● **RECORDS FOR THIS EXERCISE**:
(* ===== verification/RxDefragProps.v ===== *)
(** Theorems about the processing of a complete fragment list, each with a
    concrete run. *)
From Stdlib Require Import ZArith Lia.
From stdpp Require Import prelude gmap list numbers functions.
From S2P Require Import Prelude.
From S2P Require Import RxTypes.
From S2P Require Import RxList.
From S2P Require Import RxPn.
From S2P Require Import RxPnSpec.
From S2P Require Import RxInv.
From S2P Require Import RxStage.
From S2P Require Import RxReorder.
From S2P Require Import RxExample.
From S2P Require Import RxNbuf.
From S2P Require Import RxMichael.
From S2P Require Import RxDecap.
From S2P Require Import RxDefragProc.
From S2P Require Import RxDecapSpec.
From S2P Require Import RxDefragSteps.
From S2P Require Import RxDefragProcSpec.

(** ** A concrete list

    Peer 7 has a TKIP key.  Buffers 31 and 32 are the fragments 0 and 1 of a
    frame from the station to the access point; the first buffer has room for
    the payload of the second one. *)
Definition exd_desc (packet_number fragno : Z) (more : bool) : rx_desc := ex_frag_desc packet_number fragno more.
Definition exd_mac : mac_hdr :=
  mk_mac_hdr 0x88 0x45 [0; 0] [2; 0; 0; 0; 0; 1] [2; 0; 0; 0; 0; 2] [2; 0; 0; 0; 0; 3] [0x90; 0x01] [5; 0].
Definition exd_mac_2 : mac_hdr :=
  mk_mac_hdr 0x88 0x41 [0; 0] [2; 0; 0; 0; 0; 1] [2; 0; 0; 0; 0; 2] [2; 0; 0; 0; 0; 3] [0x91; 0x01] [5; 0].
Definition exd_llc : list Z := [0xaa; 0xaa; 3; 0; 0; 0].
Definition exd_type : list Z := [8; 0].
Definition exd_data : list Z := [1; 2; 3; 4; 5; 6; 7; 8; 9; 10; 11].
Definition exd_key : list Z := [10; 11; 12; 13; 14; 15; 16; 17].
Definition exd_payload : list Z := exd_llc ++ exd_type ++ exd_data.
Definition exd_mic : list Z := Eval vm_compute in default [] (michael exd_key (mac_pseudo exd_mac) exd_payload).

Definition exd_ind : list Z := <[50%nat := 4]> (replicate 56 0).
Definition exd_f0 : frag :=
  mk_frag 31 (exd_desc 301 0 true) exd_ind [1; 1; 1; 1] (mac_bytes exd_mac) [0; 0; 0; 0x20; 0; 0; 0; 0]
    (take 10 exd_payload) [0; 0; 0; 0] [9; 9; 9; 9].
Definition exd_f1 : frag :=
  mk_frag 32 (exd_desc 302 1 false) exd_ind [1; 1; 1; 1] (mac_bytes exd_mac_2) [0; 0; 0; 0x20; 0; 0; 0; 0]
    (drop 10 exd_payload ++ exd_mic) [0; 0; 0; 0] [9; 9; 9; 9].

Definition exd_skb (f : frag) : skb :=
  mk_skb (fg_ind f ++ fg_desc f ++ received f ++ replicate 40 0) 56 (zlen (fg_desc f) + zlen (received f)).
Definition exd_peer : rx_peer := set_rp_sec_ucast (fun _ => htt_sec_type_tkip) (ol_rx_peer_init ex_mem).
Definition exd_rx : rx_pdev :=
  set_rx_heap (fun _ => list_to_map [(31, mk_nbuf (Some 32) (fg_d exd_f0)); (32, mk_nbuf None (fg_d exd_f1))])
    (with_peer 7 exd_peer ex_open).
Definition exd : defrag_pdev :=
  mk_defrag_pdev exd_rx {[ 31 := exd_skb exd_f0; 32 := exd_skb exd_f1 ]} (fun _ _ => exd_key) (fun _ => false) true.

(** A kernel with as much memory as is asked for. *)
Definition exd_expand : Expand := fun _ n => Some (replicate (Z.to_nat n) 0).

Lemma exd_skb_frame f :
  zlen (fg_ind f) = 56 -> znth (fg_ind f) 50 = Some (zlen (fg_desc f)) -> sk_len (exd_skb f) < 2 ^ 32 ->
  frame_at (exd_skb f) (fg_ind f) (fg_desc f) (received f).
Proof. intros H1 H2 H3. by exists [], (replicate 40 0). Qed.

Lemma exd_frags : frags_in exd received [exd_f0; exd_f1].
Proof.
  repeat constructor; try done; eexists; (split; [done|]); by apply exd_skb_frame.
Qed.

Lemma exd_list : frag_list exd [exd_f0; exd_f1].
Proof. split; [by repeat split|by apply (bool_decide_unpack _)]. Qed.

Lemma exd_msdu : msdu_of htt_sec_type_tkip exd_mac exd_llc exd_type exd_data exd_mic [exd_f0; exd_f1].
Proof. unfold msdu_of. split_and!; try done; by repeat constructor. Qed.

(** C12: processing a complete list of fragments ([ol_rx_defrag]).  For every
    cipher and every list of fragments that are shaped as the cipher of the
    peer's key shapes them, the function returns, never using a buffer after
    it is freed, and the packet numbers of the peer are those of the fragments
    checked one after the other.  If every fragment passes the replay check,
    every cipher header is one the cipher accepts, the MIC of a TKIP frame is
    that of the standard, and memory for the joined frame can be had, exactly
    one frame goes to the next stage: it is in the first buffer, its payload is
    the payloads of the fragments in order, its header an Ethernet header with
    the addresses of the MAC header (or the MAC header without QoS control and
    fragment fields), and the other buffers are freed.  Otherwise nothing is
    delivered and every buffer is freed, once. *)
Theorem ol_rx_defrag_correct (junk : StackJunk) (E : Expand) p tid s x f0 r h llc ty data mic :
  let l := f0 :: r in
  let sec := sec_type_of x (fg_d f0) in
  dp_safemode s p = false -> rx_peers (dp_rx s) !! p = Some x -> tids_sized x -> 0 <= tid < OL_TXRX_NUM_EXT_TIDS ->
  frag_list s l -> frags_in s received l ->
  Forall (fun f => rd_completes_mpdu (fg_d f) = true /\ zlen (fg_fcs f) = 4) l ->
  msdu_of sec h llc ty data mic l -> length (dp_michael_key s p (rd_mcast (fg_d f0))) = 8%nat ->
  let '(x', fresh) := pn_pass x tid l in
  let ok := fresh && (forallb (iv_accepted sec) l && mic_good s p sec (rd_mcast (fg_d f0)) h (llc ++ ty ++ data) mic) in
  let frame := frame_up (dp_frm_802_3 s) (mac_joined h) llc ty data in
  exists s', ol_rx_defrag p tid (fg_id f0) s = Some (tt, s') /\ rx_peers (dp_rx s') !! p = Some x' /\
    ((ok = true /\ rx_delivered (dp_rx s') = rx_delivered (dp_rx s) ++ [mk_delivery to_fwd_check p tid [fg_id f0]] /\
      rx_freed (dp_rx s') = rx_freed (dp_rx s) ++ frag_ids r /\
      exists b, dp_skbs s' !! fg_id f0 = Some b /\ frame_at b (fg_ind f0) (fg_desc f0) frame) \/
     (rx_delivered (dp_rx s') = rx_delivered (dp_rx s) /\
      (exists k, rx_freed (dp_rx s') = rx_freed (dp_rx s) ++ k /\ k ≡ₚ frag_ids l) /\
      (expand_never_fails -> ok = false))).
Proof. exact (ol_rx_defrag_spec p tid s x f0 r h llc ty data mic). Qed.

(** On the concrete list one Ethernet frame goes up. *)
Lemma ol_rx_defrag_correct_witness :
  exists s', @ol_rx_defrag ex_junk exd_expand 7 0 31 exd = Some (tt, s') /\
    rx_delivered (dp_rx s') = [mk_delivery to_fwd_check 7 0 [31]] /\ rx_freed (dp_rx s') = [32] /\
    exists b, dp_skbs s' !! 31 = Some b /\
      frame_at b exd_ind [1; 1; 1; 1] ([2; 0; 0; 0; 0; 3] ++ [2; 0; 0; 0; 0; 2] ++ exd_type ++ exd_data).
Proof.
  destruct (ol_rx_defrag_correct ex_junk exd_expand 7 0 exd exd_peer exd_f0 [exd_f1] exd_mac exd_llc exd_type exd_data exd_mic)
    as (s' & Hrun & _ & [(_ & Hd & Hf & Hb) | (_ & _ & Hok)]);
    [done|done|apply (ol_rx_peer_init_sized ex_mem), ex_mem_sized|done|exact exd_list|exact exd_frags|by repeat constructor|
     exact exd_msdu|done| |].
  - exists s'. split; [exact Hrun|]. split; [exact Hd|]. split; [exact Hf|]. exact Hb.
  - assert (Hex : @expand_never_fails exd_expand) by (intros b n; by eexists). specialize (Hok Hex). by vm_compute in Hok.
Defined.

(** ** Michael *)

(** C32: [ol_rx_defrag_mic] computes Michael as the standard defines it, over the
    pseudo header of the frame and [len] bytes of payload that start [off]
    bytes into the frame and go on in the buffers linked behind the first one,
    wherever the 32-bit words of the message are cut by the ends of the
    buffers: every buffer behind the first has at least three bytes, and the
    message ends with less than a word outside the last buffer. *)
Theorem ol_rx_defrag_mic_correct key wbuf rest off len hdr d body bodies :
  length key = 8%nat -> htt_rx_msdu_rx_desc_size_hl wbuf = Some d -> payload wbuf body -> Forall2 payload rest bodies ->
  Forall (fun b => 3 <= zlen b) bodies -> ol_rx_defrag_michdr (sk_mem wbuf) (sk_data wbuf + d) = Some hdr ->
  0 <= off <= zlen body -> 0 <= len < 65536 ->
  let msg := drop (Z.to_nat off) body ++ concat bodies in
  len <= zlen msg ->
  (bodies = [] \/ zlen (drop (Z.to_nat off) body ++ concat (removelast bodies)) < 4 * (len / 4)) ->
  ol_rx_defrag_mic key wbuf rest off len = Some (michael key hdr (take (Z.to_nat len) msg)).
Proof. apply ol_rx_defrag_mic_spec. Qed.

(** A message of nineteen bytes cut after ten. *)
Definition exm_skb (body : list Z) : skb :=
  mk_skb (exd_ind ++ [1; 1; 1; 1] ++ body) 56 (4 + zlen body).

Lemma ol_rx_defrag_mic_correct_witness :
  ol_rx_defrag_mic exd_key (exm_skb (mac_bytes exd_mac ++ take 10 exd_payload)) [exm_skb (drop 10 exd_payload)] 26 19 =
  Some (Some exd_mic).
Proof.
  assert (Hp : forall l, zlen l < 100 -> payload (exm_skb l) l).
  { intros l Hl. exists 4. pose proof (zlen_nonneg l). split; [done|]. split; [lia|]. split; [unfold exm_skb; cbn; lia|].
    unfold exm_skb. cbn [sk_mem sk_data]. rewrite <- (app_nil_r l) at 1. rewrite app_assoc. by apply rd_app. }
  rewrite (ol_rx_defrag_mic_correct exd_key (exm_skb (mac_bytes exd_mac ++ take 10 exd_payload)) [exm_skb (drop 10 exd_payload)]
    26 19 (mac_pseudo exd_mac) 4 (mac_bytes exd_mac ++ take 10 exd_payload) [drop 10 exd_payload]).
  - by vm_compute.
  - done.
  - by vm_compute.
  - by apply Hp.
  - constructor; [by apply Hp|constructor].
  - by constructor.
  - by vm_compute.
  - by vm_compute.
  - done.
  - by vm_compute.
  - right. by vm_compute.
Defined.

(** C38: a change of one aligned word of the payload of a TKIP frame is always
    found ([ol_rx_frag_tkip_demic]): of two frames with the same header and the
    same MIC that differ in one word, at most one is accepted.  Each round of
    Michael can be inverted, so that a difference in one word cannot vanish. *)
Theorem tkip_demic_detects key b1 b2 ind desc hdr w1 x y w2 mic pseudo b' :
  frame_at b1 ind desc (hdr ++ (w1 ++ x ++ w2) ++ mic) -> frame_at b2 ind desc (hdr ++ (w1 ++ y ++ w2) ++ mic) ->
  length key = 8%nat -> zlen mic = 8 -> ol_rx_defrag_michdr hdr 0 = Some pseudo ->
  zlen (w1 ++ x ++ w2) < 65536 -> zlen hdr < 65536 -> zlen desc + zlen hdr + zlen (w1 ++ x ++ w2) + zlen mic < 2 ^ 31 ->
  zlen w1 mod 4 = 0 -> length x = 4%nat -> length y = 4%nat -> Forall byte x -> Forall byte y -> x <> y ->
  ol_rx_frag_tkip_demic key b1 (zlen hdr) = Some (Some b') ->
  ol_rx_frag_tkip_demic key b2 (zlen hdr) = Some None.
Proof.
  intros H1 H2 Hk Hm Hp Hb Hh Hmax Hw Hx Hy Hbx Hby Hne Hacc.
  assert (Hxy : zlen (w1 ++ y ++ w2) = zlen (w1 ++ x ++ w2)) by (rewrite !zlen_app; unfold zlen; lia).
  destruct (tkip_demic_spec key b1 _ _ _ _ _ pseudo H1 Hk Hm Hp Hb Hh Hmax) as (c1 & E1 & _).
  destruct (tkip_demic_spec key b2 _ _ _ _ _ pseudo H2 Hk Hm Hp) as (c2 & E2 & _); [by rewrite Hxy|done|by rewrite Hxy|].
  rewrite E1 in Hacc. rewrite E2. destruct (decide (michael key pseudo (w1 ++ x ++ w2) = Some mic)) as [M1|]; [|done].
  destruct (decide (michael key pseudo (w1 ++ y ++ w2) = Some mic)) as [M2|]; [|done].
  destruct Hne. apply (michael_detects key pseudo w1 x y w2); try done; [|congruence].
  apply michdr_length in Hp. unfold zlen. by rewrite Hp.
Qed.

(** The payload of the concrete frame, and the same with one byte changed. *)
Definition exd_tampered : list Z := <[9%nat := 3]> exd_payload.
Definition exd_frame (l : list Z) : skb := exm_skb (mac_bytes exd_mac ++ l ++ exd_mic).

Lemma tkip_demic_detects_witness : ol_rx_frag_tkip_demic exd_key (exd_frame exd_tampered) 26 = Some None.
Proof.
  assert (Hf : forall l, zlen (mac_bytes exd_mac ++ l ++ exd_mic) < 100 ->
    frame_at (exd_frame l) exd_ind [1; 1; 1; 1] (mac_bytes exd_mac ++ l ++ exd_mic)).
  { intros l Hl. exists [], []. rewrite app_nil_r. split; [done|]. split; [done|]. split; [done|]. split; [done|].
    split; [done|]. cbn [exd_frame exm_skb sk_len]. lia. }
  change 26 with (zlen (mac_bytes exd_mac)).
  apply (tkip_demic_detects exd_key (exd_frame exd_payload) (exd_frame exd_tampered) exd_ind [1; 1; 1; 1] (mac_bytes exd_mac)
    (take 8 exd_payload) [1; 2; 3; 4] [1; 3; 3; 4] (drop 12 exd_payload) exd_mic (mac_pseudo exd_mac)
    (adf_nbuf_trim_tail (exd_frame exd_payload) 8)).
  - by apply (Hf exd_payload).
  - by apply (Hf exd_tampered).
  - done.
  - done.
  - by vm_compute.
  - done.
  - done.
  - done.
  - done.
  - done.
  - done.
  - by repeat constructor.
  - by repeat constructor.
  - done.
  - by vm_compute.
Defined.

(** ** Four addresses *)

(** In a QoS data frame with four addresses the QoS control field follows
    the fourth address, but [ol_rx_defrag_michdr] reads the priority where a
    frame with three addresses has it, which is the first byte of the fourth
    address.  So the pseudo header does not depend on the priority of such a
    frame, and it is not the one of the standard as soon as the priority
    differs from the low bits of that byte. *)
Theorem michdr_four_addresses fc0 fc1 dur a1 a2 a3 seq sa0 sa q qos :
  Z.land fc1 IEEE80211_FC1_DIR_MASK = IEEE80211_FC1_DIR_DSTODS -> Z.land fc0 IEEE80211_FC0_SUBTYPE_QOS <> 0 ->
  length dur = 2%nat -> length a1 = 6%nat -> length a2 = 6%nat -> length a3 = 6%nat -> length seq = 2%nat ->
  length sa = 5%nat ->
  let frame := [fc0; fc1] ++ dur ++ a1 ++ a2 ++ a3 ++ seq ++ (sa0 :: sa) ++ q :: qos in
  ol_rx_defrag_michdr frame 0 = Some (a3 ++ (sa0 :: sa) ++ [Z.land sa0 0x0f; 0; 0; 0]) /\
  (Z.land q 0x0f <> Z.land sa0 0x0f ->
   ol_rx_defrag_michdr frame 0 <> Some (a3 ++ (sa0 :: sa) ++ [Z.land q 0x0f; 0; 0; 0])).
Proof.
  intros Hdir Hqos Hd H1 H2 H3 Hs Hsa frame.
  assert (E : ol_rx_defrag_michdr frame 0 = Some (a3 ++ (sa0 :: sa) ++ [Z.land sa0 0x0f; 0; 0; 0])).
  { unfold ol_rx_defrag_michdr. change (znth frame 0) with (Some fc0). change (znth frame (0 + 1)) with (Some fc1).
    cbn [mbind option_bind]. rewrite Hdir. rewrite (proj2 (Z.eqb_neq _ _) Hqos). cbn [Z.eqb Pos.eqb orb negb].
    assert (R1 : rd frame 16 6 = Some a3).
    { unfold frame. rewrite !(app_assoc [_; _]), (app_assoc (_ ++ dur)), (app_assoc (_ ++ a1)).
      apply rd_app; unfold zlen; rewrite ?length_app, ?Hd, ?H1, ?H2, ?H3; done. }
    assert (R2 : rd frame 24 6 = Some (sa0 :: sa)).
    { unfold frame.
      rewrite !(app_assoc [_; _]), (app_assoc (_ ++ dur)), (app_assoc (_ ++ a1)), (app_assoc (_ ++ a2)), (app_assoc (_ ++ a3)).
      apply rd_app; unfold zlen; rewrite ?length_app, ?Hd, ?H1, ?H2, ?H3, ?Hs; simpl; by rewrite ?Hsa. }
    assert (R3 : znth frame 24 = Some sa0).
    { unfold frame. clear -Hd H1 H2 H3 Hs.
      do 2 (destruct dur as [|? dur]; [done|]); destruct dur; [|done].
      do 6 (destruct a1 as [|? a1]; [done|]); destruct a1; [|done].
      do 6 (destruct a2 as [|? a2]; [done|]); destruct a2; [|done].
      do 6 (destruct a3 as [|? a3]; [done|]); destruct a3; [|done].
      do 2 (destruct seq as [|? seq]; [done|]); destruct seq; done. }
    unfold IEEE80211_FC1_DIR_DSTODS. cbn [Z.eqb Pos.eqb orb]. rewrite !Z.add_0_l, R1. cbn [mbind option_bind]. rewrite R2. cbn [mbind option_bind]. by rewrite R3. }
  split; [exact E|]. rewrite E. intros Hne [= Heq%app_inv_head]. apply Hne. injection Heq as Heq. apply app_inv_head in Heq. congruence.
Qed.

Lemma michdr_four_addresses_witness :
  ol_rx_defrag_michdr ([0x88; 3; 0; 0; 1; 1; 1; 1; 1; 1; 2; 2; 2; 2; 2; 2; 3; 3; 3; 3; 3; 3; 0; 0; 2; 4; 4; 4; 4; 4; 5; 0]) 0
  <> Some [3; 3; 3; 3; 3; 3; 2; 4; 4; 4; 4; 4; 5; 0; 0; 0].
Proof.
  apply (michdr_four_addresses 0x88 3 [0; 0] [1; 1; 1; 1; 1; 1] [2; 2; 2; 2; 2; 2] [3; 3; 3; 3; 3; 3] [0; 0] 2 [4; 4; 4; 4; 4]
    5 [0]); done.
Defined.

● **PROBLEM**: In the records above, some lines hold the word "false"; copy each such line.

● **ANSWER SECTION**:
  mk_frag 32 (exd_desc 302 1 false) exd_ind [1; 1; 1; 1] (mac_bytes exd_mac_2) [0; 0; 0; 0x20; 0; 0; 0; 0]
  mk_defrag_pdev exd_rx {[ 31 := exd_skb exd_f0; 32 := exd_skb exd_f1 ]} (fun _ _ => exd_key) (fun _ => false) true.
  dp_safemode s p = false -> rx_peers (dp_rx s) !! p = Some x -> tids_sized x -> 0 <= tid < OL_TXRX_NUM_EXT_TIDS ->
      (expand_never_fails -> ok = false))).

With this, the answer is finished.